Tension has been mounting between North Korea and South Korea. The recent battle of patrol boats in disputed waters was the most recent incident. What might be motivating the conflict between these countries? We posed this and other questions to Richard Bush, director of the Center for Northeast Asian Policy Studies and a senior fellow in Foreign Policy Studies at the Brookings Institution, here in Washington. Mr. Bush spoke with David Borgida on the VOA-TV program, “NewsLine.”

MR. BORGIDA:
Joining us now to discuss these developments, Richard Bush, from Washington's Brookings Institution. Mr. Bush, thank you so much for joining us.

MR. BUSH:
It's my pleasure.

MR. BORGIDA:
What do you make of this latest accusation by the North Korean side of two North [South] Korean vessels in their waters?

MR. BUSH:
I'm inclined to dismiss it as well. I think that North Korea is just trying to shift the blame for its own actions.

MR. BORGIDA:
Tell us a little more about it, and give us some of the background to the previous incident two weeks ago. What was your take on that one?

MR. BUSH:
Two weeks ago, on June 29th actually, a North Korean vessel fired on a South Korean vessel. Some South Korean sailors were killed. South Korean ships fired back and one North Korean vessel was seriously damaged and about 30 sailors were killed. The interesting question about this incident, at the outset, is what was behind it. Why did the North Koreans fire?

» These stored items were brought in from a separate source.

(* ===== verification/JournalTest.v ===== *)
(** * MCSFS1J: the host test ([m16_mcsfs_journal.c], [MCSOS_M16_HOST_TEST])

    The test program at the end of the source, over the same routines as the
    theorems.  [None] is undefined behaviour. *)
From Stdlib Require Import Strings.String.
From S2P Require Import Prelude Journal JournalFs.

(** The variables of [main] and what was printed. *)
Record m16_test := mk_test {
  t_dev : m16_blockdev;
  t_out : list Z;
  t_out_size : Z;
  t_fails : Z;
  t_printed : list string
}.

Definition set_t_dev (d : m16_blockdev) (t : m16_test) : m16_test :=
  mk_test d (t_out t) (t_out_size t) (t_fails t) (t_printed t).

(** [fails += m16_expect(cond, msg)]. *)
Definition m16_expect (cond : bool) (msg : string) (t : m16_test) : m16_test :=
  if cond then t
  else mk_test (t_dev t) (t_out t) (t_out_size t) (t_fails t + 1)
         (t_printed t ++ [String.append "FAIL: " msg]).

Definition status {A} (r : Z + A) : Z := match r with inl rc => rc | inr _ => 0 end.

(** A call whose status is compared with [rc]. *)
Definition t_call {A} (m : dev_m A) (rc : Z) (msg : string) (t : m16_test) : m16_test :=
  let '(r, d) := m (t_dev t) in m16_expect (status r =? rc) msg (set_t_dev d t).

Definition t_read (name : list Z) (msg : string) (t : m16_test) : option m16_test :=
  let '(r, d) := m16_read_file name (t_out t) (Z.of_nat (length (t_out t))) (t_dev t) in
  let t := set_t_dev d t in
  match r with
  | inl _ => Some (m16_expect false msg t)
  | inr None => None
  | inr (Some (out, size)) => Some (mk_test d out size (t_fails t) (t_printed t))
  end.

(** [out[i] == c && out[j] == c']. *)
Definition t_content (i c j c' : Z) (msg : string) (t : m16_test) : option m16_test :=
  let* x := t_out t !! Z.to_nat i in
  let* y := t_out t !! Z.to_nat j in
  Some (m16_expect ((x =? c) && (y =? c')) msg t).

Definition c_str (s : string) : list Z :=
  ((fun c => Z.of_nat (Ascii.nat_of_ascii c)) <$> list_ascii_of_string s) ++ [0].

Definition hello : list Z := removelast (c_str "hello-m16").
Definition crashy : list Z := removelast (c_str "crash-replay").

(** [dev.blocks[M16_JOURNAL_START + 1u][0] ^= 0x7fu]. *)
Definition corrupt_desc (d : m16_blockdev) : m16_blockdev :=
  let i := Z.to_nat (M16_JOURNAL_START + 1) in
  let b := block_at d (M16_JOURNAL_START + 1) in
  mk_blockdev (<[i := <[0%nat := nthZ b 0 .^ 0x7f]> b]> (blocks d))
    (total_blocks d) (writes d) (fail_after d).

Definition t_hello (t : m16_test) : option m16_test :=
  let t := set_t_dev m16_dev_init t in
  let t := t_call m16_format 0 "format" t in
  let t := t_call m16_fsck 0 "fsck after format" t in
  let t := t_call (m16_write_file (c_str "hello.txt") hello (Z.of_nat (length hello))) 0 "write hello" t in
  let* t := t_read (c_str "hello.txt") "read hello" t in
  let t := m16_expect (t_out_size t =? Z.of_nat (length hello)) "hello size" t in
  let* t := t_content 0 104 8 54 "hello content" t in
  Some (t_call m16_fsck 0 "fsck after hello" t).

Definition t_crash (t : m16_test) : option m16_test :=
  let t := t_call (m16_write_file_ex (c_str "crash.txt") crashy (Z.of_nat (length crashy)) 1) 0
             "write crash transaction until commit record" t in
  let t := t_call m16_journal_recover 0 "journal replay after committed crash" t in
  let* t := t_read (c_str "crash.txt") "read crash after replay" t in
  let t := m16_expect (t_out_size t =? Z.of_nat (length crashy)) "crash size after replay" t in
  let* t := t_content 0 99 11 121 "crash content after replay" t in
  Some (t_call m16_fsck 0 "fsck after replay" t).

Definition t_corrupt (t : m16_test) : m16_test :=
  let t := set_t_dev m16_dev_init t in
  let t := t_call m16_format 0 "format for corrupt test" t in
  let t := t_call (m16_write_file_ex (c_str "bad.txt") crashy (Z.of_nat (length crashy)) 1) 0
             "commit bad transaction" t in
  let t := set_t_dev (corrupt_desc (t_dev t)) t in
  t_call m16_journal_recover M16_E_CORRUPT "corrupt descriptor rejected" t.

(** [main], from what the stack holds in [dev] and [out]: the exit status and
    the lines printed. *)
Definition m16_main (dev : m16_blockdev) (out : list Z) : option (Z * list string) :=
  let* t := t_hello (mk_test dev out 0 0 []) in
  let* t := t_crash t in
  let t := t_corrupt t in
  Some (if t_fails t =? 0 then (0, t_printed t ++ ["M16 host tests PASS"%string])
        else (1, t_printed t)).

(** Whatever the stack holds, every expectation of the host test is met: the
    model agrees with the program's own test. *)
Theorem m16_host_test_passes (dev : m16_blockdev) (out : list Z) :
  length out = 64%nat -> m16_main dev out = Some (0, ["M16 host tests PASS"%string]).
Proof.
  intros Hl. do 64 (destruct out as [|? out]; [discriminate Hl|]).
  destruct out; [|discriminate Hl]. vm_compute. reflexivity.
Qed.
(** C18: The page-table code over the frame allocator of [pmm.c] with a direct
    map: a valid request fails only because the page is mapped already or
    because the allocator has no free frame left; the allocator keeps its
    invariant, and no frame that holds a page table is ever free. *)
Theorem vmm_over_pmm base root T (s : vm_state pmm_state) v pa f :
  0 < base -> vm_ok (FrameEnv0 := pmm_env base) root T s -> valid_va v ->
  0 <= pa < 2 ^ 64 -> vmm_is_aligned_4k pa = true ->
  exists r s' T',
    vmm_map_page (Some (the_space (FrameEnv0 := pmm_env base) root)) v pa f s = Some (r, s')
    /\ pmm_ok (ctx s') /\ vm_ok (FrameEnv0 := pmm_env base) root T' s'
    /\ (forall a p, T' !! a = Some p -> ~ p / PMM_PAGE_SIZE ∈ free_list (ctx s'))
    /\ match r with
       | inr _ => True
       | inl rc => (rc = VMM_ERR_NOMEM /\ free_frames (ctx s') = 0)
           \/ (rc = VMM_ERR_EXISTS
               /\ exists m, query (FrameEnv0 := pmm_env base) root s v = Some (inr m))
       end.
Proof.
  intros Hbase Hok Hv Hpa Hal.
  destruct (map_page_ok (FrameEnv0 := pmm_env base) root T s v pa f)
    as (r & s' & T' & Hm & Hok' & _ & _ & _ & Hr); [done..|lia|done|].
  exists r, s', T'. pose proof (ok_env _ _ _ Hok') as [(Hp & _ & _) _].
  split; [done|]. split; [done|]. split; [done|]. split.
  - intros a p Ha Hin. destruct (ok_tab _ _ _ Hok' _ _ Ha) as (_ & Hmod & _ & Hav & _).
    apply Hav. exists (p / PMM_PAGE_SIZE). split; [|done].
    pose proof (Z.div_mod p PMM_PAGE_SIZE). unfold PMM_PAGE_SIZE in *. lia.
  - destruct r as [rc|[]]; [|done]. destruct Hr as [_ [[[-> Hno]|[-> (x & Hx & Hz)]]|[-> Hpr]]].
    + left. split; [done|]. apply free_list_nil; [done|].
      destruct (free_list (ctx s')) as [|j l] eqn:E; [done|]. exfalso.
      apply (Hno (j * PMM_PAGE_SIZE)). exists j. rewrite E. split; [done|left].
    + exfalso. destruct Hx as (j & -> & Hj%free_list_range). cbn [fe_p2v pmm_env] in Hz.
      unfold PMM_PAGE_SIZE in Hz. lia.
    + right. split; [done|]. rewrite (query_leaf _ T) by done. unfold mapping_of.
      rewrite (proj2 (Z.eqb_neq _ _)) by done. by eexists.
Qed.

(** ** Witnesses

    The machine of [PmmTheorems] after one allocation: frame 1 is the root
    table, and every frame is mapped one megabyte up. *)
Definition demo_base : Z := 1048576.
Definition demo_vm : vm_state pmm_state :=
  mk_vm demo_pmm1
    (list_to_map ((fun j => (j * 4096 + demo_base, replicate 512 0)) <$> seqZ 1 15)) [].

Lemma demo_mem j : 1 <= j < 16 -> mem demo_vm !! (j * 4096 + demo_base) = Some (replicate 512 0).
Proof.
  intros Hj.
  assert (H : forallb (fun j => bool_decide (mem demo_vm !! (j * 4096 + demo_base)
                                             = Some (replicate 512 0))) (seqZ 1 15) = true)
    by (vm_compute; reflexivity).
  rewrite forallb_forall in H. specialize (H j).
  eapply bool_decide_eq_true_1, H, list_elem_of_In, elem_of_seqZ. lia.
Qed.
(** Failures leave nothing to load: whatever the image and its size, a
    result other than M11_OK comes with a plan of no segments, which is the
    zero plan except that the entry is still set when the image has no
    PT_LOAD header at all; a null image or plan is refused. *)
Theorem elf_failure_plan image image_size r plan0 rc p :
  m11_elf64_plan_load (Some image) image_size r (Some plan0) = Some (rc, Some p) ->
  rc <> M11_OK ->
  p = m11_zero_plan
  \/ (rc = M11_ERR_SEGCOUNT /\ pl_segment_count p = 0).
Proof.
  intros H Hrc. unfold m11_elf64_plan_load in H.
  case_if_in H; [left; congruence|]. destruct (read_ehdr image) as [eh|]; [|done].
  do 6 (case_if_in H; [left; congruence|]).
  destruct (plan_loop _ _ _ _ _ _ _) as [[rc' p']|] eqn:El; [|done]. cbn [fst snd] in H.
  case_if_in H; zbool.
  - left. injection H as -> ->. by eapply plan_loop_zero.
  - case_if_in H; zbool; [right|congruence]. split; congruence.
Qed.

(** ** Witnesses: a header with one segment of 4 bytes after it. *)
Definition demo_elf : list Z :=
  [0x7f; 69; 76; 70; 2; 1; 1; 0; 0; 0; 0; 0; 0; 0; 0; 0]
  ++ le_bytes 2 2 ++ le_bytes 2 62 ++ le_bytes 4 1 ++ le_bytes 8 0x400078 ++ le_bytes 8 64
  ++ le_bytes 8 0 ++ le_bytes 4 0 ++ le_bytes 2 64 ++ le_bytes 2 56 ++ le_bytes 2 1
  ++ le_bytes 2 0 ++ le_bytes 2 0 ++ le_bytes 2 0
  ++ le_bytes 4 1 ++ le_bytes 4 5 ++ le_bytes 8 120 ++ le_bytes 8 0x400078 ++ le_bytes 8 0
  ++ le_bytes 8 4 ++ le_bytes 8 4096 ++ le_bytes 8 4096
  ++ [144; 144; 144; 195].
Definition demo_region : m11_user_region := mk_uregion 0x400000 0x800000.

Lemma demo_elf_bytes : Forall is_byte demo_elf.
Proof.
  assert (H : forallb (fun x => (0 <=? x) && (x <? 256)) demo_elf = true)
    by (vm_compute; reflexivity).
  rewrite forallb_forall in H. apply List.Forall_forall. intros x Hx.
  specialize (H x Hx). zbool. unfold is_byte. lia.
Qed.

Lemma elf_plan_exact_witness :
  exists rc p, m11_elf64_plan_load (Some demo_elf) 124 demo_region (Some m11_zero_plan)
      = Some (rc, Some p)
    /\ elf_post demo_elf 124 demo_region rc p.
Proof.
  apply (elf_plan_exact demo_elf 124 demo_region m11_zero_plan).
  - apply demo_elf_bytes.
  - vm_compute. split; discriminate.
  - reflexivity.
  - vm_compute. repeat split; discriminate.
Defined.

(** The demonstration image is accepted. *)
Lemma demo_elf_loads :
  fst <$> m11_elf64_plan_load (Some demo_elf) 124 demo_region (Some m11_zero_plan) = Some M11_OK.
Proof. vm_compute. reflexivity. Qed.

Lemma elf_failure_plan_witness :
  m11_zero_plan = m11_zero_plan \/ (M11_ERR_SIZE = M11_ERR_SEGCOUNT /\ pl_segment_count m11_zero_plan = 0).
Proof.
  apply (elf_failure_plan demo_elf 63 demo_region m11_zero_plan M11_ERR_SIZE m11_zero_plan).
  - vm_compute. reflexivity.
  - discriminate.
Defined.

There are a couple of possibilities. One is that basically it occurred as the result of an accident, ships getting too close to each other. One other theory is that a North Korean senior military leader who didn't like the idea that the United States was about to hold talks with North Korea created an incident. Or the third possibility is that the firing was ordered from the very top of the North Korean system, by Kim Jong-Il.

MR. BORGIDA:
But in the final analysis, Mr. Bush, does this represent a serious escalation of tension between the two?

MR. BUSH:
I don't think so. There have been incidents like this before, and the United States and the Government of the Republic of Korea have a good bit of experience in handling them. It is unfortunate, though, because it will have an impact on the political relations among the countries involved, and we are liable to have a period of political tensions.

MR. BORGIDA:
And in the final minute or so we have left, Mr. Bush, what do you make of these corruption charges against Mr. Kim’s son?

MR. BUSH:
This is a common phenomenon in Korean politics, where the relatives of leaders are accused and, in some cases, convicted of corrupt activities. It occurred with the previous South Korean President. It looks like it's happening again.

MR. BORGIDA:
The views of Richard Bush, from Washington's Brookings Institution. Thanks so much for joining us, Mr. Bush. We appreciate your time.

MR. BUSH:
My pleasure.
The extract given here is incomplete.